## ABOUT THIS EXERCISE
For the records below, tally every line that has the word "blocks" and reply with the number alone.

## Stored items

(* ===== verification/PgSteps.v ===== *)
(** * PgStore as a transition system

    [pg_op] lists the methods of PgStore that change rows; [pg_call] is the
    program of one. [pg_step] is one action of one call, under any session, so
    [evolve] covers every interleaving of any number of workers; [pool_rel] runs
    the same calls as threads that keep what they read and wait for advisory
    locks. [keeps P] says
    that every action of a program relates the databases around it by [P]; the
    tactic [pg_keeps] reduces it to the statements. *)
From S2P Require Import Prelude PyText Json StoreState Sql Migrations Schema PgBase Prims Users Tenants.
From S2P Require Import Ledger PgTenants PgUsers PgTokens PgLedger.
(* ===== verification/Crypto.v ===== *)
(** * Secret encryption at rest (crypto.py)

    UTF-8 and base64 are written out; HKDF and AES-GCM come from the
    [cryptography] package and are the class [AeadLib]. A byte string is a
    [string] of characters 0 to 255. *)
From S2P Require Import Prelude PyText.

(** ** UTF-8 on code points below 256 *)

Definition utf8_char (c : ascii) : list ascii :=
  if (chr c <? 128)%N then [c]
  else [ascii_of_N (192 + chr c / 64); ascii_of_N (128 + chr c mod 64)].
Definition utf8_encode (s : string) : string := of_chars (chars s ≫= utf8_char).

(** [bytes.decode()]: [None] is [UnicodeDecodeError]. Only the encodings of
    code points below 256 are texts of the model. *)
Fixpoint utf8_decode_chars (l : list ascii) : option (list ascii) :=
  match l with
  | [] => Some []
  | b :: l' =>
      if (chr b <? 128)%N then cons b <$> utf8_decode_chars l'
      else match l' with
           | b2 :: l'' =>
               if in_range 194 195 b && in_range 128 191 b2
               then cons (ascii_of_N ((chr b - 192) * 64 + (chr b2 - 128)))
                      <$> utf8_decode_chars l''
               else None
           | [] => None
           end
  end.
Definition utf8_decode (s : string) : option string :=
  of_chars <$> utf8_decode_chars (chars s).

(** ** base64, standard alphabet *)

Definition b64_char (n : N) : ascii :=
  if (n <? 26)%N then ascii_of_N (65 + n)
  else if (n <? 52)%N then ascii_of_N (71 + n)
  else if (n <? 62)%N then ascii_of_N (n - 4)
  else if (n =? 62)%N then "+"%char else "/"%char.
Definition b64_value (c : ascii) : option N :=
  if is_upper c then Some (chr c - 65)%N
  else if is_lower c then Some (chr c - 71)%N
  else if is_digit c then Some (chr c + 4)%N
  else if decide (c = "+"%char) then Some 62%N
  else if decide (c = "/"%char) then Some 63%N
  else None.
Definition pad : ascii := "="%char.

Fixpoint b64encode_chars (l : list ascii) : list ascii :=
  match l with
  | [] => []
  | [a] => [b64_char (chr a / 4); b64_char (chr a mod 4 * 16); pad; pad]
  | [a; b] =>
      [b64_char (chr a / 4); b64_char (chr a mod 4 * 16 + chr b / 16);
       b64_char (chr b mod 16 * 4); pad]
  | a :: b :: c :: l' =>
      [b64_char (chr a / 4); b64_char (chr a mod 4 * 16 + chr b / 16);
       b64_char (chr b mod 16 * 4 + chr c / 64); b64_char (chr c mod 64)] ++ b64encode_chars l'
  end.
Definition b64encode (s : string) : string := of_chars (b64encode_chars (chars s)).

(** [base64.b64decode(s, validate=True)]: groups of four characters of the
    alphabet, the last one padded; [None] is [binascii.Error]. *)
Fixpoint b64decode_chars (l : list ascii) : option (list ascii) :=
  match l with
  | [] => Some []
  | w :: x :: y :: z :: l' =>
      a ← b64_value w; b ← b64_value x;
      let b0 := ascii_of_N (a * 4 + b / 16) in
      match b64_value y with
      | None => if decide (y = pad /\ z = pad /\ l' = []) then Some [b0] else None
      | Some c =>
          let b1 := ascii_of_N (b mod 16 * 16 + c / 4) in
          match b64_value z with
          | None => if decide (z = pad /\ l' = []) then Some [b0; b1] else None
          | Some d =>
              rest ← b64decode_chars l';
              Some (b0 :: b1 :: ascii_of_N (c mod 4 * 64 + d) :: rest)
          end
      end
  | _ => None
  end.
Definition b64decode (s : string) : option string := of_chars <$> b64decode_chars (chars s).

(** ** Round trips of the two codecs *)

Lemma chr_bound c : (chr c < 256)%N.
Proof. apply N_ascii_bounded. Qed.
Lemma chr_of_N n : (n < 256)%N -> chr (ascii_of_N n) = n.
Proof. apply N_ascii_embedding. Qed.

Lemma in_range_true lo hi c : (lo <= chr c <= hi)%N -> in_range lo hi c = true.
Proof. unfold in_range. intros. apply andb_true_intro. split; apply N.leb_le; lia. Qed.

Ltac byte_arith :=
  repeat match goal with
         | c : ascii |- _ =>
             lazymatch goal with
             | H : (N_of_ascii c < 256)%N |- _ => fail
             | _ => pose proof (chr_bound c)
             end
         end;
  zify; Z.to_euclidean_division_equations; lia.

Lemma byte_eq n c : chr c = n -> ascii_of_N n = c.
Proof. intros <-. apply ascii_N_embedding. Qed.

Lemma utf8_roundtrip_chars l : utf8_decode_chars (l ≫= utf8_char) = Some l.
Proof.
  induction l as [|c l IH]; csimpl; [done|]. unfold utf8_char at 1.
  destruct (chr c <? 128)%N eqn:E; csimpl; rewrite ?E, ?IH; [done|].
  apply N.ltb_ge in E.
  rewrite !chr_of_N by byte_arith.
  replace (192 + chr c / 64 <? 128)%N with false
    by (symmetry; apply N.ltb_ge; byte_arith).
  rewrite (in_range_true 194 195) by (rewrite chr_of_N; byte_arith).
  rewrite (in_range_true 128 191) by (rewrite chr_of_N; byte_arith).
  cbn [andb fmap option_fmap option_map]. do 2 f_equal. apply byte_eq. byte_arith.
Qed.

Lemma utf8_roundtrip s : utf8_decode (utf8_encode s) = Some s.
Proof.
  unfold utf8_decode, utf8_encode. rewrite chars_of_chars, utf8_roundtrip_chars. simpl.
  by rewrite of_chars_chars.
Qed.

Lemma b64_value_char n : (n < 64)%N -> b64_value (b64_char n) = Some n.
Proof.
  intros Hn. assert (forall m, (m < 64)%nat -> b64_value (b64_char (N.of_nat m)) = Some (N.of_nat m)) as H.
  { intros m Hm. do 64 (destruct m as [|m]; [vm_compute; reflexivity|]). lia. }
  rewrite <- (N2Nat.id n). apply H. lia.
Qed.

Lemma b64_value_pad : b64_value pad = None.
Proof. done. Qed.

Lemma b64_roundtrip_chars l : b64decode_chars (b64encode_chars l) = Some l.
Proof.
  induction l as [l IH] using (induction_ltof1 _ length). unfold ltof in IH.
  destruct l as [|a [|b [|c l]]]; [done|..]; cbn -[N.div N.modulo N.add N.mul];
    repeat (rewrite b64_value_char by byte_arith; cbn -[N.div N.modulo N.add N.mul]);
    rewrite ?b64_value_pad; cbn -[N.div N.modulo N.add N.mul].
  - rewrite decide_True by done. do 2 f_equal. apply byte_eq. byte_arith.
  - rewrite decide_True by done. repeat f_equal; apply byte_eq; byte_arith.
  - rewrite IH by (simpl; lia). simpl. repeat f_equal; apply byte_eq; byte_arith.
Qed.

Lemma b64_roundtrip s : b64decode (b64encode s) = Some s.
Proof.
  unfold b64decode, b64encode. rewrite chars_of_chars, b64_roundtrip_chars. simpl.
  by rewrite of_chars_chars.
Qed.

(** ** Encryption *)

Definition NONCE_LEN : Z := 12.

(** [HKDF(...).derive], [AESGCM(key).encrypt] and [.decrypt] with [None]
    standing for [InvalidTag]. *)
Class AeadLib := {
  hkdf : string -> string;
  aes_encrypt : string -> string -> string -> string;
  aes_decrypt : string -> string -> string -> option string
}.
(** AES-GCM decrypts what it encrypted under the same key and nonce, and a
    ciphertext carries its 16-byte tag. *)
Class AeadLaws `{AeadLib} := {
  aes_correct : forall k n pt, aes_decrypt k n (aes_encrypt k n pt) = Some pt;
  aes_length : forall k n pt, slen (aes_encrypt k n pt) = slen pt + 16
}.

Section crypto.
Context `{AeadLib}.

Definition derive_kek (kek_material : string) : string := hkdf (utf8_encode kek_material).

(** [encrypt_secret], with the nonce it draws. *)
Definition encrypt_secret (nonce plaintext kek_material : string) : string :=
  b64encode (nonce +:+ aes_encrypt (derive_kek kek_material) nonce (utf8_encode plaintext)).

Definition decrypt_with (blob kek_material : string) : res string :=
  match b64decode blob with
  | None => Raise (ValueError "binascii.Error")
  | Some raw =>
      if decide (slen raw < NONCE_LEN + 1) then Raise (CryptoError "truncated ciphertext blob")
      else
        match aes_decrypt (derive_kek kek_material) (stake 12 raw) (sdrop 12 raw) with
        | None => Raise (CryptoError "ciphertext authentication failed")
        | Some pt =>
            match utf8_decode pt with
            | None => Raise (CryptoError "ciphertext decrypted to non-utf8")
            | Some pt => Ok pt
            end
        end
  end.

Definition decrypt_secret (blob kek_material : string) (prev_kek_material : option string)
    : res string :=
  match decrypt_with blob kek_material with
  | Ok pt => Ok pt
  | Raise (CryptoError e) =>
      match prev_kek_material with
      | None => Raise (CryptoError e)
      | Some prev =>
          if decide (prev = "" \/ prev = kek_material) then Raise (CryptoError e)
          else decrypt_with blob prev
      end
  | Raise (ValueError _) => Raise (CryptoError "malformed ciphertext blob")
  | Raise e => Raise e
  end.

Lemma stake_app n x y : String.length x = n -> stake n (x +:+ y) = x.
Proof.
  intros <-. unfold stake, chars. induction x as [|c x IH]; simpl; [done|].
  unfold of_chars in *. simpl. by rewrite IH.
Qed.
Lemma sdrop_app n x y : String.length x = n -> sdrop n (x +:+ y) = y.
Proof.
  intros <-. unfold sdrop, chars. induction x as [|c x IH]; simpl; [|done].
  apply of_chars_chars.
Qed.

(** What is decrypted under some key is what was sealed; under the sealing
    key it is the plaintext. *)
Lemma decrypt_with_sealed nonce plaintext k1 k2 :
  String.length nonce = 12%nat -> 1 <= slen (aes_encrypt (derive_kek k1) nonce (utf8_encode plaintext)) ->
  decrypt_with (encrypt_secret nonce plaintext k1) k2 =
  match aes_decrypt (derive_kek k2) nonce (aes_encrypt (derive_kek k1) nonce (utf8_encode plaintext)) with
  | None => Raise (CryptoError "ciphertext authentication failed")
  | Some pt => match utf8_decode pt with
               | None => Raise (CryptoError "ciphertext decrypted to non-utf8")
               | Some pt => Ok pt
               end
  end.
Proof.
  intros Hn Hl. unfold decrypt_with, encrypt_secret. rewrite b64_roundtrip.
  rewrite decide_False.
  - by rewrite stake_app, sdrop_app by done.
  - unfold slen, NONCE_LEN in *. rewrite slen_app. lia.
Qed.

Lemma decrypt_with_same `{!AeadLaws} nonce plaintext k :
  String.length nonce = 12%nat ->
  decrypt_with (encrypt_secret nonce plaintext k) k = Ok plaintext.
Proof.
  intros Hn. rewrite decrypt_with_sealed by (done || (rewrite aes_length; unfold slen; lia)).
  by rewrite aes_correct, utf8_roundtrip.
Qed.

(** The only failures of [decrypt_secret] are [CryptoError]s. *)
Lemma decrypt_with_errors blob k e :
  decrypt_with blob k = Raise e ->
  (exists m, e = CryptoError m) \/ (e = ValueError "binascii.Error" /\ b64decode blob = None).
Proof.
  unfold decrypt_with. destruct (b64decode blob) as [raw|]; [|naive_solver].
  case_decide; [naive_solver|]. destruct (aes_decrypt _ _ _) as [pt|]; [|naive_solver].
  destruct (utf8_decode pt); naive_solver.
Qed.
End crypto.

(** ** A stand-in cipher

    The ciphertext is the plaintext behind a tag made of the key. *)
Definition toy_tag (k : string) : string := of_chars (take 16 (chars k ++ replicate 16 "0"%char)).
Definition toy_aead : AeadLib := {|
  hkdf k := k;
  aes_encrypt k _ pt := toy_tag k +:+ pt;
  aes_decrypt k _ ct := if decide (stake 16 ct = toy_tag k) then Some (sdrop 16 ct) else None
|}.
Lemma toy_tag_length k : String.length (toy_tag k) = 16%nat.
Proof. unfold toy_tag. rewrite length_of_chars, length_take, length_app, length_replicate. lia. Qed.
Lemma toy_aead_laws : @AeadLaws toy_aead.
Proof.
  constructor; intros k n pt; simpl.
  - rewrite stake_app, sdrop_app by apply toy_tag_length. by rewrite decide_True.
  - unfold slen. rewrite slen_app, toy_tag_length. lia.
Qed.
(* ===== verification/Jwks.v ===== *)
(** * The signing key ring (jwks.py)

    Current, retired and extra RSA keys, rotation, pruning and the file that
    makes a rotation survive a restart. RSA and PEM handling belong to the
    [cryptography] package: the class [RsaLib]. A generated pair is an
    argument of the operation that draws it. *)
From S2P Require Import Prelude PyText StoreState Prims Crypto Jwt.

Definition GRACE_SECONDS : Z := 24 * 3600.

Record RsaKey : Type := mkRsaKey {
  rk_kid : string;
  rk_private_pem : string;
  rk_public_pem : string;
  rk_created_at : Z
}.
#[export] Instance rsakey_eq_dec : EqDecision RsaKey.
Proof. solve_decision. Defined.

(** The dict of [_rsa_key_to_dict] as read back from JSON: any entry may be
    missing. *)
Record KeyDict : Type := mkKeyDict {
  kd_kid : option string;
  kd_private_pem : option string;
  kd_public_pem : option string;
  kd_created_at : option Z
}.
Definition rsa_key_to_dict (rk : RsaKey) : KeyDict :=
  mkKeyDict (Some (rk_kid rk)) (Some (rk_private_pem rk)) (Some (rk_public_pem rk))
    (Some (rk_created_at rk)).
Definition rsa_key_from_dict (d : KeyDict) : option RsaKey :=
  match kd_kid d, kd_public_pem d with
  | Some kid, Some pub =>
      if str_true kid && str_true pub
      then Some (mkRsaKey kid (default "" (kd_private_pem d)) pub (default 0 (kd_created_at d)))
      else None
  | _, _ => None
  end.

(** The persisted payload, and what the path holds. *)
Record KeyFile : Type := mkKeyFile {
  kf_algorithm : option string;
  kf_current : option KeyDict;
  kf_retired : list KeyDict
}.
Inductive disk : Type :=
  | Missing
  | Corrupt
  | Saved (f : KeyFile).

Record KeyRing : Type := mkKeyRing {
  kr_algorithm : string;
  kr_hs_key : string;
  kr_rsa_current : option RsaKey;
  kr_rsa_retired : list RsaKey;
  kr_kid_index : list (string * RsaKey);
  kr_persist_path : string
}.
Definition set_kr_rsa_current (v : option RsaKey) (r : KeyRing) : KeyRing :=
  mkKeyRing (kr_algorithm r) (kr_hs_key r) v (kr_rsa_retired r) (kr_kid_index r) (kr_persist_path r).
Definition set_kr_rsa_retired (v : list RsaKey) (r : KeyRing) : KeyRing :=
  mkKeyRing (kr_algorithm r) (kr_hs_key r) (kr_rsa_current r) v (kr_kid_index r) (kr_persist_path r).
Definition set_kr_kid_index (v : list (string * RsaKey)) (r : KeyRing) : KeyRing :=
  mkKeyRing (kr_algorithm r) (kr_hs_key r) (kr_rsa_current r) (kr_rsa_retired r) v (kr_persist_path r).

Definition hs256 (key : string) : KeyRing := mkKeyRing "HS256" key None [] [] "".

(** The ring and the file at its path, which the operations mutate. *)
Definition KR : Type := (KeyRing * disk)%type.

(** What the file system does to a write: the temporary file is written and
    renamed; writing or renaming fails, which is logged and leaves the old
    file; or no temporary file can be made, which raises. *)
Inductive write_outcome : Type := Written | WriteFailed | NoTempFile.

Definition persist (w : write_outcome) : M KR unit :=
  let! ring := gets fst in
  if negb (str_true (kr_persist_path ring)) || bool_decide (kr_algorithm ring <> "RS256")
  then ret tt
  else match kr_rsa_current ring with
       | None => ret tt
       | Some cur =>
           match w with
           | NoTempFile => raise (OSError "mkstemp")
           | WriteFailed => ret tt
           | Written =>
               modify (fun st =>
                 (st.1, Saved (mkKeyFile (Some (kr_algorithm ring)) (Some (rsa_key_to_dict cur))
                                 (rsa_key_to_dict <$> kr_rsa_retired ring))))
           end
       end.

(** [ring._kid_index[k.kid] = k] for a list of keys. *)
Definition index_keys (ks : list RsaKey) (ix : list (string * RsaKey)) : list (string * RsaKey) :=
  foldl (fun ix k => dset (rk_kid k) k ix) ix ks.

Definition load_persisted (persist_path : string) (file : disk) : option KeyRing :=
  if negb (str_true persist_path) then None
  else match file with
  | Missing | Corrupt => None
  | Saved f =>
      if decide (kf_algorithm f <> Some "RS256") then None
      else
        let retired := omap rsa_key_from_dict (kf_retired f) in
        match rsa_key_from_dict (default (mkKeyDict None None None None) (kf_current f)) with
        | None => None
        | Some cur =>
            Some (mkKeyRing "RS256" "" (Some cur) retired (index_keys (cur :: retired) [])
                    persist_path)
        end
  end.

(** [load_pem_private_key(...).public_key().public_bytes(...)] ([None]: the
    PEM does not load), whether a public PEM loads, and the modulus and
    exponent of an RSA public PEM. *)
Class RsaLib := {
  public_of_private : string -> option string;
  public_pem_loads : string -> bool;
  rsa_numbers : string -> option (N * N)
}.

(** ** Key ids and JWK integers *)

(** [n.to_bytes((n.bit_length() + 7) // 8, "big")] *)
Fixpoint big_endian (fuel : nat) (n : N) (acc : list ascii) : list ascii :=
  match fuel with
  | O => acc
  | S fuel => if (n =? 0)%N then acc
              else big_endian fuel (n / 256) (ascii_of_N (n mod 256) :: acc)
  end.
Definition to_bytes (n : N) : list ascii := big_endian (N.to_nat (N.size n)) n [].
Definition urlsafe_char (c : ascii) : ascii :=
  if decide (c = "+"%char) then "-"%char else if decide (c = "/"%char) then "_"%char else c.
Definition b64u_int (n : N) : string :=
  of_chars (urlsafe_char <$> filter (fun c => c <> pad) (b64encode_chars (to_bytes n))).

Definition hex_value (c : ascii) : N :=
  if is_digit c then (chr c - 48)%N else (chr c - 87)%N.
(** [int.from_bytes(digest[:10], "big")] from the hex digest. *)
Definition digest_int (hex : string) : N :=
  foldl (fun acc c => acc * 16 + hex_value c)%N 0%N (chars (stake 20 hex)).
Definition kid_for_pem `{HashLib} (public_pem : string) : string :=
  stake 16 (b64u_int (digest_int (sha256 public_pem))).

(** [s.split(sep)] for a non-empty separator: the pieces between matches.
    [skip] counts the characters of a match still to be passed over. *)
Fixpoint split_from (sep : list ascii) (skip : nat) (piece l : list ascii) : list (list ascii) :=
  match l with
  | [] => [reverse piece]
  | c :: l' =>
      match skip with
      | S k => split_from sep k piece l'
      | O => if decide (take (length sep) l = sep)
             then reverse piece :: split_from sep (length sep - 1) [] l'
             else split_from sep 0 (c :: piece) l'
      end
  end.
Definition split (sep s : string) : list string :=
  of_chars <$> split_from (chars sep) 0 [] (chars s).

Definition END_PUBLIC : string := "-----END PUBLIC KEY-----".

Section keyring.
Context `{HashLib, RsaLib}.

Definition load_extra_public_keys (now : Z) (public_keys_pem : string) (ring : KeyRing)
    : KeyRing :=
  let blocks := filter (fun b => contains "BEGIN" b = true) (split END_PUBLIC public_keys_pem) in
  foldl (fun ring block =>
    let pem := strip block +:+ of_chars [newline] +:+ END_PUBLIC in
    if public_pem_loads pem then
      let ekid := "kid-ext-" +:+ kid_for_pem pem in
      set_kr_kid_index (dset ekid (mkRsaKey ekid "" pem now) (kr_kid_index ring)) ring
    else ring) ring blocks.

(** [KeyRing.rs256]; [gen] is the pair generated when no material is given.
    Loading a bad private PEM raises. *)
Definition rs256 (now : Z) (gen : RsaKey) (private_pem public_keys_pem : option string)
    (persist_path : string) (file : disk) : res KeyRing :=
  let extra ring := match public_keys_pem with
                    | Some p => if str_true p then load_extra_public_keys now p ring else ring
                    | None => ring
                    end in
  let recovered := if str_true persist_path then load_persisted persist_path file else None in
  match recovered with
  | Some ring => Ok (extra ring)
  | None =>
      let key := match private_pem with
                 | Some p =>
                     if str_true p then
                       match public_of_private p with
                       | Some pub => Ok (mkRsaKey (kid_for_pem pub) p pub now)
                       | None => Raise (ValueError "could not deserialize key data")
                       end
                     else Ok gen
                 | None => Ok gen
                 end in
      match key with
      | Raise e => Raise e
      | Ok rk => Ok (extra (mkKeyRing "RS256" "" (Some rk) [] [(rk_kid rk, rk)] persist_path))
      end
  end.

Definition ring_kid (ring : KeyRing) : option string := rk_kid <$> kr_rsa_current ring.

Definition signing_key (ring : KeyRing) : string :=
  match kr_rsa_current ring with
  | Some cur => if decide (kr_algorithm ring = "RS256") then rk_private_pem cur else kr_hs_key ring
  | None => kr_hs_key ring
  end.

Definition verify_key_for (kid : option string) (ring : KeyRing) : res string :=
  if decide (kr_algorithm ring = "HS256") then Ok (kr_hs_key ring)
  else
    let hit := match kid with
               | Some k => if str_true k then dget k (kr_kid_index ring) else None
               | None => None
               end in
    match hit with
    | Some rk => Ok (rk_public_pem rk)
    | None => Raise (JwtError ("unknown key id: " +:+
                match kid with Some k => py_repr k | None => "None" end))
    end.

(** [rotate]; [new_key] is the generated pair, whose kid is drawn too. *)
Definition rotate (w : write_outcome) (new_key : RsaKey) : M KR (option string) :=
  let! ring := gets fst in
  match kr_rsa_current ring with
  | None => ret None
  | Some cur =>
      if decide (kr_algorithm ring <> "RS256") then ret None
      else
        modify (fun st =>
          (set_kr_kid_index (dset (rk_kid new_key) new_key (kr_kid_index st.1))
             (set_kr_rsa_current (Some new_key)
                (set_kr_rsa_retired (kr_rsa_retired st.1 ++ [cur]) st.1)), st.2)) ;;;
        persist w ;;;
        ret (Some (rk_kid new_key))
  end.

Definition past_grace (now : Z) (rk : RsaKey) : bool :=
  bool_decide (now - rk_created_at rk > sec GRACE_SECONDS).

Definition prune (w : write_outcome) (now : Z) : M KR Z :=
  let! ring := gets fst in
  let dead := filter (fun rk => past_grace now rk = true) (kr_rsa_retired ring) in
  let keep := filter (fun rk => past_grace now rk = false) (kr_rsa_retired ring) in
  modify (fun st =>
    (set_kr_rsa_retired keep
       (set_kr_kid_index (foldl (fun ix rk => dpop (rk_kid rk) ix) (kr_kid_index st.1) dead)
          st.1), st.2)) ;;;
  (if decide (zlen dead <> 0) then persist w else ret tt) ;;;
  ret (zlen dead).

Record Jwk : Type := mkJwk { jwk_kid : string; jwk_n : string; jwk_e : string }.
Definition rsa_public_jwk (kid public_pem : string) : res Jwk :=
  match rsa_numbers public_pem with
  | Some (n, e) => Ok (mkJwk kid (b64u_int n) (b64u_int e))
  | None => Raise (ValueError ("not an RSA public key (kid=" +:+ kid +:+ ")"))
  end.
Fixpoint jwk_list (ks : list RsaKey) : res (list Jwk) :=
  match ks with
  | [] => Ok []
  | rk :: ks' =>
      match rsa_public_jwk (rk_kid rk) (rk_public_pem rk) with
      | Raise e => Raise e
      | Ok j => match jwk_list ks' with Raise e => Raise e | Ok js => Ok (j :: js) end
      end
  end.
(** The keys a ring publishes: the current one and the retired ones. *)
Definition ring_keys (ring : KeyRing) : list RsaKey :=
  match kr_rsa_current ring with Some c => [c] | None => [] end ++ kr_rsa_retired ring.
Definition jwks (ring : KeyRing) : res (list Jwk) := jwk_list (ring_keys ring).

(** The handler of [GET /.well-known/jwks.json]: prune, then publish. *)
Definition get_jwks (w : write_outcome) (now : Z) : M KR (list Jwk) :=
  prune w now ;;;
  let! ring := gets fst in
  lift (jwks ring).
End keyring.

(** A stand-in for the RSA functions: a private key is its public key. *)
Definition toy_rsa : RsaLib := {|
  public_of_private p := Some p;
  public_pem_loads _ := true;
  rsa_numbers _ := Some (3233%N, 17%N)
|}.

## WRITTEN SOLUTION
2